*** Begin section ***

(* ===== verification/Email.v ===== *)
(** * Email: sending mail with a realm's provider (src/src/email)

    The provider is chosen from the columns of the realm.  A message that the provider
    accepts goes to [w_outbox]; rendering, sanitizing and the provider's answer are
    parameters of [Env]. *)

From S2P Require Import Prelude Prog Json JsText JsNumber Schema Store StoreFacts Crypto Testbed.

(** ** Providers *)

Inductive EmailProvider :=
| SmtpEmailProvider (host : string) (port : Z) (user password : option string) (from : string) (secure : bool)
| ResendEmailProvider (apiKey from : string)
| SendGridEmailProvider (apiKey from : string)
| MailgunEmailProvider (apiKey domain from region : string)
| PostmarkEmailProvider (serverToken from : string).

Definition provider_name (p : EmailProvider) : string :=
  match p with
  | SmtpEmailProvider _ _ _ _ _ _ => "smtp" | ResendEmailProvider _ _ => "resend"
  | SendGridEmailProvider _ _ => "sendgrid" | MailgunEmailProvider _ _ _ _ => "mailgun"
  | PostmarkEmailProvider _ _ => "postmark"
  end.

Definition provider_isConfigured (p : EmailProvider) : bool :=
  match p with
  | SmtpEmailProvider host _ _ _ _ _ => host !== EmptyString
  | ResendEmailProvider key from | SendGridEmailProvider key from | PostmarkEmailProvider key from =>
      (key !== EmptyString) && (from !== EmptyString)
  | MailgunEmailProvider key domain from _ => (key !== EmptyString) && (domain !== EmptyString) && (from !== EmptyString)
  end.

Definition provider_from (p : EmailProvider) : string :=
  match p with
  | SmtpEmailProvider host _ _ _ from _ => if from === EmptyString then "noreply@" +:+ host else from
  | ResendEmailProvider _ from | SendGridEmailProvider _ from | MailgunEmailProvider _ _ from _
  | PostmarkEmailProvider _ from => from
  end.
(** What the request to the provider carries besides the message: SMTP credentials only
    with a user name. *)
Definition provider_settings (p : EmailProvider) : list string :=
  match p with
  | SmtpEmailProvider host port user password _ secure =>
      [host; int_text port; if secure then "true" else "false"] ++
      if truthy user then [user ?? EmptyString; password ?? EmptyString] else []
  | ResendEmailProvider key _ => ["https://api.resend.com/emails"; key]
  | SendGridEmailProvider key _ => ["https://api.sendgrid.com/v3/mail/send"; key]
  | MailgunEmailProvider key domain _ region =>
      [(if region === "eu" then "https://api.eu.mailgun.net" else "https://api.mailgun.net") +:+ "/v3/" +:+ domain +:+
         "/messages"; key]
  | PostmarkEmailProvider token _ => ["https://api.postmarkapp.com/email"; token]
  end.

Section Service.
Context {E : Env}.

(** [fetch] and nodemailer: a message that is not accepted is a throw. *)
Definition provider_sendEmail (p : EmailProvider) (to subject html : string) : M unit :=
  Atom (fun w =>
          let mail := mkMail (provider_from p) to subject html in
          if deliver_mail (provider_name p) (provider_settings p) mail then (true, post_mail mail w) else (false, w))
       (fun ok => if (ok : bool) then Ret tt else Throw (PlainError "mail provider error")).

(** [config[name] ?? config], and a string of it. *)
Definition config_obj (config : option json) : obj := match config with Some (JObj o) => o | _ => [] end.
Definition provider_config (name : string) (config : option json) : obj :=
  let config := config_obj config in
  match obj_get name config with
  | Some (JObj o) => o
  | None | Some JNull => config
  | Some _ => []
  end.
Definition config_text (key : string) (config : obj) : option string :=
  match obj_get key config with Some (JStr s) => Some s | _ => None end.

Definition createProvider (realm : option Realm) : option EmailProvider :=
  match realm with
  | None => None
  | Some realm =>
      let config name := provider_config name (realm_emailProviderConfig realm) in
      let secret key c := decryptSecret (config_text key c) ?? EmptyString in
      let text key c := config_text key c ?? EmptyString in
      if realm_emailProvider realm === "smtp" then
        Some (SmtpEmailProvider (realm_smtpHost realm ?? EmptyString) (realm_smtpPort realm ?? 587) (realm_smtpUser realm)
                (decryptSecret (realm_smtpPassword realm)) (realm_smtpFrom realm ?? EmptyString) (realm_smtpSecure realm))
      else if realm_emailProvider realm === "resend" then
        let c := config "resend" in Some (ResendEmailProvider (secret "apiKey" c) (text "from" c))
      else if realm_emailProvider realm === "sendgrid" then
        let c := config "sendgrid" in Some (SendGridEmailProvider (secret "apiKey" c) (text "from" c))
      else if realm_emailProvider realm === "mailgun" then
        let c := config "mailgun" in
        Some (MailgunEmailProvider (secret "apiKey" c) (text "domain" c) (text "from" c) (config_text "region" c ?? "us"))
      else if realm_emailProvider realm === "postmark" then
        let c := config "postmark" in Some (PostmarkEmailProvider (secret "serverToken" c) (text "from" c))
      else None
  end.

Definition getFromAddress (realm : option Realm) : string :=
  match realm with
  | None => EmptyString
  | Some realm =>
      if realm_emailProvider realm === "smtp"
      then realm_smtpFrom realm ?? ("noreply@" +:+ (realm_smtpHost realm ?? "localhost"))
      else config_text "from" (provider_config (realm_emailProvider realm) (realm_emailProviderConfig realm)) ?? EmptyString
  end.

Definition find_realm (realmName : string) : M (option Realm) :=
  find_first TRealm (fun r => realm_name r === realmName).

Definition isConfigured (realmName : string) : M bool :=
  (realm <- find_realm realmName ;;
   Ret (match realm with
        | None => false
        | Some realm =>
            if realm_emailProvider realm === "none" then false
            else if realm_emailProvider realm === "smtp" then truthy (realm_smtpHost realm)
            else true
        end))%prog.

Definition ready_provider (realm : option Realm) : option EmailProvider :=
  match createProvider realm with
  | Some p => if provider_isConfigured p then Some p else None
  | None => None
  end.

Definition sendEmail (realmName to subject html : string) : M unit :=
  (realm <- find_realm realmName ;;
   match ready_provider realm with
   | None => Ret tt
   | Some p => provider_sendEmail p to subject (sanitize_html html)
   end)%prog.

(** Success, or the message of the error. *)
Definition sendTestEmail (realmName : string) (error_message : exc -> string) : M (string + unit) :=
  (realm <- find_realm realmName ;;
   match ready_provider realm with
   | None => Ret (inl "Email provider not configured for this realm")
   | Some p =>
       catch
         (provider_sendEmail p (getFromAddress realm) "Idenplane Email Test"
            "<p>This is a test email from Idenplane setup wizard.</p>" ;;;
          Ret (inr tt))
         (fun err => Ret (inl (error_message err)))
   end)%prog.

Lemma find_realm_footprint ts n : stable (frame ts) (find_realm n).
Proof. apply (find_first_footprint ts TRealm). Qed.
Lemma provider_sendEmail_footprint ts p to subject html : stable (frame ts) (provider_sendEmail p to subject html).
Proof.
  split.
  - intros w. simpl. destruct (deliver_mail _ _ _); [|reflexivity]. split; [done|]. by repeat split.
  - by intros [].
Qed.
Hint Resolve find_realm_footprint provider_sendEmail_footprint : footprint.
Lemma isConfigured_footprint ts n : stable (frame ts) (isConfigured n).
Proof. unfold isConfigured. footprint. Qed.
Lemma sendEmail_footprint ts n to s h : stable (frame ts) (sendEmail n to s h).
Proof. unfold sendEmail. footprint. Qed.
End Service.
#[export] Hint Resolve find_realm_footprint provider_sendEmail_footprint isConfigured_footprint sendEmail_footprint : footprint.

(** ** What is sent *)

Section Facts.
Context {E : Env}.

(** At most one message leaves, to the address given, in the name of the realm's
    provider, and only its sanitized body; the store does not change. *)
Theorem sendEmail_sound realmName to subject html w r w' :
  run (sendEmail realmName to subject html) w = (r, w') ->
  w' = w \/
  exists realm p, realm ∈ rows TRealm w /\ realm_name realm = realmName /\ ready_provider (Some realm) = Some p /\
    r = inr tt /\ w' = post_mail (mkMail (provider_from p) to subject (sanitize_html html)) w.
Proof.
  unfold sendEmail. intros Hr. apply run_bind_any in Hr as [[e Hf]|(realm & w1 & Hf & Hr)].
  { left. by apply run_query_any in Hf. }
  unfold find_realm in Hf. run_stmt_inv Hf.
  destruct (ready_provider realm) as [p|] eqn:Hp; [|left; by injection Hr as _ <-].
  simpl in Hr. destruct (deliver_mail _ _ _); [|left; by injection Hr as _ <-].
  right. destruct realm as [realm|]; [|done]. symmetry in Hf. apply find_elem in Hf as [Hin Hn%bool_decide_eq_true].
  injection Hr as <- <-. by exists realm, p.
Qed.

(** [isConfigured] is a promise the providers do not keep: a realm that selects an API
    provider counts as configured without a key, and its mail is dropped silently. *)
Theorem configured_without_key realm w :
  w_db_up w = true -> realm_emailProvider realm = "resend" -> realm_emailProviderConfig realm = None ->
  rows TRealm w = [realm] ->
  run (isConfigured (realm_name realm)) w = (inr true, w) /\
  forall to subject html, run (sendEmail (realm_name realm) to subject html) w = (inr tt, w).
Proof.
  intros Hup Hp Hc Hrows.
  assert (Hf : run (find_realm (realm_name realm)) w = (inr (Some realm), w)).
  { unfold find_realm, find_first, query. rewrite run_prisma, Hup, Hrows. simpl. by rewrite bool_decide_eq_true_2. }
  split; [|intros to subject html]; [unfold isConfigured | unfold sendEmail]; rewrite run_bind, Hf; cbv beta iota.
  - by rewrite Hp.
  - unfold ready_provider, createProvider. rewrite Hp, Hc. done.
Qed.
End Facts.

*** End section ***

Required work. Copy each line exactly, beginning at the one with "- unfold ready_provider, createProvider." and stopping after the last line of the entries. Include nothing else.

Output of the exercise.
  - unfold ready_provider, createProvider. rewrite Hp, Hc. done.
Qed.
End Facts.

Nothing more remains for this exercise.